BEGIN PROVIDED INFORMATION

Lemma dropAllConnections_returns k s : accounted k s ->
  exists s', dropAllConnections closes None true s = (Ok tt, s') /\ accounted (k + length (listed s)) s' /\
    state_ s' = Acceptor.kDone.
Proof.
  intros Hs. unfold dropAllConnections. rewrite bind_get.
  destruct (downstreamConnectionManager_ s) as [l|] eqn:El.
  - assert (listed s = l) as Hl by (unfold listed; by rewrite El). rewrite bind_assoc, bind_modify, bind_assoc.
    destruct (dropAll_returns l k (setForce true s)) as (s1 & E1 & Hs1 & Hm1 & Hf1);
      [by apply accounted_setForce|rewrite <- Hl; by apply (pending_listed k s)|done|].
    rewrite (bind_Ok _ _ _ _ _ E1). destruct (onEmpty_returns _ _ Hs1) as (s2 & E2 & _ & _ & Es).
    rewrite (Es Hf1) in E2.
    rewrite bind_assoc, (bind_Ok _ _ _ _ _ E2), bind_assoc, bind_get, Hm1.
    rewrite bind_modify, bind_modify. eexists. split; [done|]. split; [|done]. rewrite Hl.
    apply accounted_call, (accounted_done _ _ Hs1). unfold listed. by rewrite Hm1.
  - assert (listed s = []) as Hl by (unfold listed; by rewrite El). rewrite bind_ret, bind_modify. eexists. split; [done|].
    rewrite Hl, Nat.add_0_r. split; [|done]. apply accounted_call. destruct Hs. by split.
Qed.

(** ** Every event *)

(** The events that drop every connection at once. *)
Definition forced (ev : ServerEvent (Addr:=Addr) (Secure:=Secure) (Info:=Info)) : bool :=
  match ev with ForceStop | WorkerStopped => true | _ => false end.

(** When [quiet], no connection has left without a word. *)
Definition kept (quiet : bool) s : Prop := exists k, accounted k s /\ (quiet = true -> k = 0).

(** The ways the process can end. *)
Definition ends (f : fault) : Prop :=
  f = CheckFailed "std::terminate" /\ (exists c, refuses c) \/ f = Undefined "double out of range".

Lemma preserves_returns quiet (c : M S unit) :
  (forall k s, accounted k s -> exists s', c s = (Ok tt, s') /\ accounted k s') -> preserves (kept quiet) ends c.
Proof. intros H s (k & Hs & Hk). destruct (H k s Hs) as (s' & -> & Hs'). split; [by exists k|]. by intros f [=]. Qed.

Lemma preserves_dropAllConnections : preserves (kept false) ends (dropAllConnections closes None true).
Proof.
  intros s (k & Hs & _). destruct (dropAllConnections_returns k s Hs) as (s' & -> & Hs' & _).
  split; [by exists (k + length (listed s))|]. by intros f [=].
Qed.

Lemma preserves_noexcept quiet (c : M S unit) :
  preserves (kept quiet) (fun f => if is_exception f then exists c, refuses c else ends f) c ->
  preserves (kept quiet) ends (noexcept c).
Proof.
  intros Hc s Hs. destruct (Hc s Hs) as [Hs' Hf]. unfold noexcept. destruct (c s) as [[a|f] s']; simpl in *.
  - split; [done|]. by intros f [=].
  - specialize (Hf f eq_refl). split; [done|]. intros f' [= <-]. destruct (is_exception f); [by left|done].
Qed.

Lemma preserves_dropConnections quiet pct : preserves (kept quiet) ends (dropConnections closes None true pct).
Proof.
  apply preserves_noexcept. intros s (k & Hs & Hk). erewrite bind_Ok by apply run_acceptReadException.
  apply (accounted_told_exception k (mkException DROP_CONN_PCT "dropping some connections" pct)) in Hs.
  set (s1 := logAccept _ s) in *. clearbody s1. rewrite bind_get.
  destruct (downstreamConnectionManager_ s1) as [l|] eqn:El.
  2: { split; [by exists k|]. by intros f [=]. }
  rewrite bind_modify. destruct (Connections.portion (length l) pct) as [n|].
  2: { split; [by exists k; split; [apply accounted_setForce|]|]. intros f [= <-]. by right. }
  assert (pending (take n l) (setForce true s1)) as Hp.
  { destruct (pending_listed k s1 Hs) as [Hn Hl]. unfold listed in *. rewrite El in *. split.
    - rewrite <- (take_drop n l) in Hn at 1. by apply NoDup_app in Hn as [? _].
    - intros c Hc. apply Hl. simpl. apply elem_of_take in Hc as (i & Hi & _). by eapply list_elem_of_lookup_2. }
  destruct (dropSome_returns k _ _ (accounted_setForce k true s1 Hs) Hp) as (s' & Es & Hs').
  rewrite Es. split; [by exists k|]. by intros f [=].
Qed.

Lemma preserves_drainConnections quiet pct : preserves (kept quiet) ends (drainConnections None true pct).
Proof.
  apply preserves_noexcept. intros s (k & Hs & Hk). erewrite bind_Ok by apply run_acceptReadException.
  apply (accounted_told_exception k (mkException DRAIN_CONN_PCT "draining some connections" pct)) in Hs.
  set (s1 := logAccept _ s) in *. clearbody s1. rewrite bind_get.
  destruct (Connections.portion _ pct) as [n|].
  - rewrite run_closeAll. split; [by exists k|]. by intros f [=].
  - split; [by exists k|]. intros f [= <-]. by right.
Qed.

Lemma preserves_step quiet ev : (quiet = true -> forced ev = false) -> preserves (kept quiet) ends (step ev).
Proof.
  intros Hq s Hs. unfold serverStep. rewrite bind_get. pose proof Hs as (k & Hk & Hk0).
  destruct ev as [addr protocol secure tinfo|socket addr buf|c|c| |pct|pct| |].
  - unfold processEstablishedConnection. apply preserves_noexcept; [|done]. intros s1 (k1 & Hs1 & Hk1).
    destruct (connectionReady_returns k1 addr protocol secure tinfo s1 Hs1) as (r & s' & -> & Hs' & Hr).
    split; [by exists k1|]. intros f Ef. simpl in Ef. subst r.
    destruct Hr as [[=]|(what & [= ->] & Hr)]. by eexists.
  - apply (preserves_returns quiet); [|done]. intros k1 s1 Hs1. eexists. split; [done|]. by apply accounted_logAccept.
  - case_bool_decide as Hc; [|by apply preserves_ret]. apply (ac_listed _ _ Hk) in Hc.
    destruct (tellChild_returns k c (ReadException (exception TIMED_OUT "timeout")) s Hk Hc) as (s' & E & Hs' & _); [done|].
    unfold timeoutExpired. cbn [when]. rewrite E. split; [by exists k|]. by intros f [=].
  - case_bool_decide as Hc; [|by apply preserves_ret]. unfold deletePipeline. cbn [when]. rewrite bool_decide_true by done.
    destruct (destroyConnection_returns k c s Hk Hc) as (s' & E & Hs' & _).
    rewrite E. split; [by exists k|]. by intros f [=].
  - by apply (preserves_returns quiet), Hs; apply acceptStopped_returns.
  - by apply preserves_drainConnections.
  - by apply preserves_dropConnections.
  - destruct quiet; [by specialize (Hq eq_refl)|]. apply preserves_noexcept; [|done]. apply preserves_bind.
    + intros s1 (k1 & Hs1 & Hk1). rewrite run_acceptReadException.
      split; [by exists k1; split; [apply accounted_told_exception|]|]. by intros f [=].
    + intros _ s1 (k1 & Hs1 & _). destruct (dropAllConnections_returns k1 s1 Hs1) as (s' & -> & Hs' & _).
      split; [by exists (k1 + length (listed s1))|]. by intros f [=].
  - destruct quiet; [by specialize (Hq eq_refl)|]. by apply preserves_dropAllConnections.
Qed.

(** C29.  A server in the default configuration, from its start and after any
    sequence of new connections, datagrams, timeouts, closing pipelines, and
    requests to drain, drop and stop: every transport it was given is either
    deleted or owned by the one pipeline made for it, whose connection exists;
    the manager lists connections that exist, each once; every pipeline was
    told that its transport is active before anything else, and once.  The
    accept pipeline was told of as many connections that came as of
    connections that went, plus those listed, except for those that a forced
    stop dropped, of which it is not told.  The process ends only by an
    exception of the factory of child pipelines or of [getLocalAddress], which
    a [noexcept] function lets through, or by a share of connections that is
    not a number [size_t] can hold. *)
Theorem server_connections_accounted (evs : list ServerEvent) :
  exists k,
    accounted k (run evs initAcceptor).2 /\
    (Forall (fun ev => forced ev = false) evs -> k = 0) /\
    forall f, (run evs initAcceptor).1 = Err f ->
      f = CheckFailed "std::terminate" /\ (exists c, refuses c) \/ f = Undefined "double out of range".
Proof.
  assert (forall quiet, (quiet = true -> Forall (fun ev => forced ev = false) evs) ->
            preserves (kept quiet) ends (run evs)) as H.
  { intros quiet Hq. apply preserves_for_each. intros ev Hev. apply preserves_step. intros E.
    by apply (Forall_forall (fun ev => forced ev = false) evs); [apply Hq|]. }
  destruct (decide (Forall (fun ev => forced ev = false) evs)) as [Hall|Hall].
  - destruct (H true (fun _ => Hall) initAcceptor) as ((k & Hk & Hk0) & Hf); [by exists 0; split; [apply accounted_init|]|].
    exists k. split_and!; [done|auto|exact Hf].
  - destruct (H false ltac:(done) initAcceptor) as ((k & Hk & _) & Hf); [by exists 0; split; [apply accounted_init|]|].
    exists k. split_and!; [done|done|exact Hf].
Qed.
End default.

END PROVIDED INFORMATION

TASK DESCRIPTION:
Your task is to restate, word for word, the lines from the beginning of the records to the line with "rewrite bind_assoc, (bind_Ok", inclusive.

SOLUTION TO THIS EXERCISE:
Lemma dropAllConnections_returns k s : accounted k s ->
  exists s', dropAllConnections closes None true s = (Ok tt, s') /\ accounted (k + length (listed s)) s' /\
    state_ s' = Acceptor.kDone.
Proof.
  intros Hs. unfold dropAllConnections. rewrite bind_get.
  destruct (downstreamConnectionManager_ s) as [l|] eqn:El.
  - assert (listed s = l) as Hl by (unfold listed; by rewrite El). rewrite bind_assoc, bind_modify, bind_assoc.
    destruct (dropAll_returns l k (setForce true s)) as (s1 & E1 & Hs1 & Hm1 & Hf1);
      [by apply accounted_setForce|rewrite <- Hl; by apply (pending_listed k s)|done|].
    rewrite (bind_Ok _ _ _ _ _ E1). destruct (onEmpty_returns _ _ Hs1) as (s2 & E2 & _ & _ & Es).
    rewrite (Es Hf1) in E2.
    rewrite bind_assoc, (bind_Ok _ _ _ _ _ E2), bind_assoc, bind_get, Hm1.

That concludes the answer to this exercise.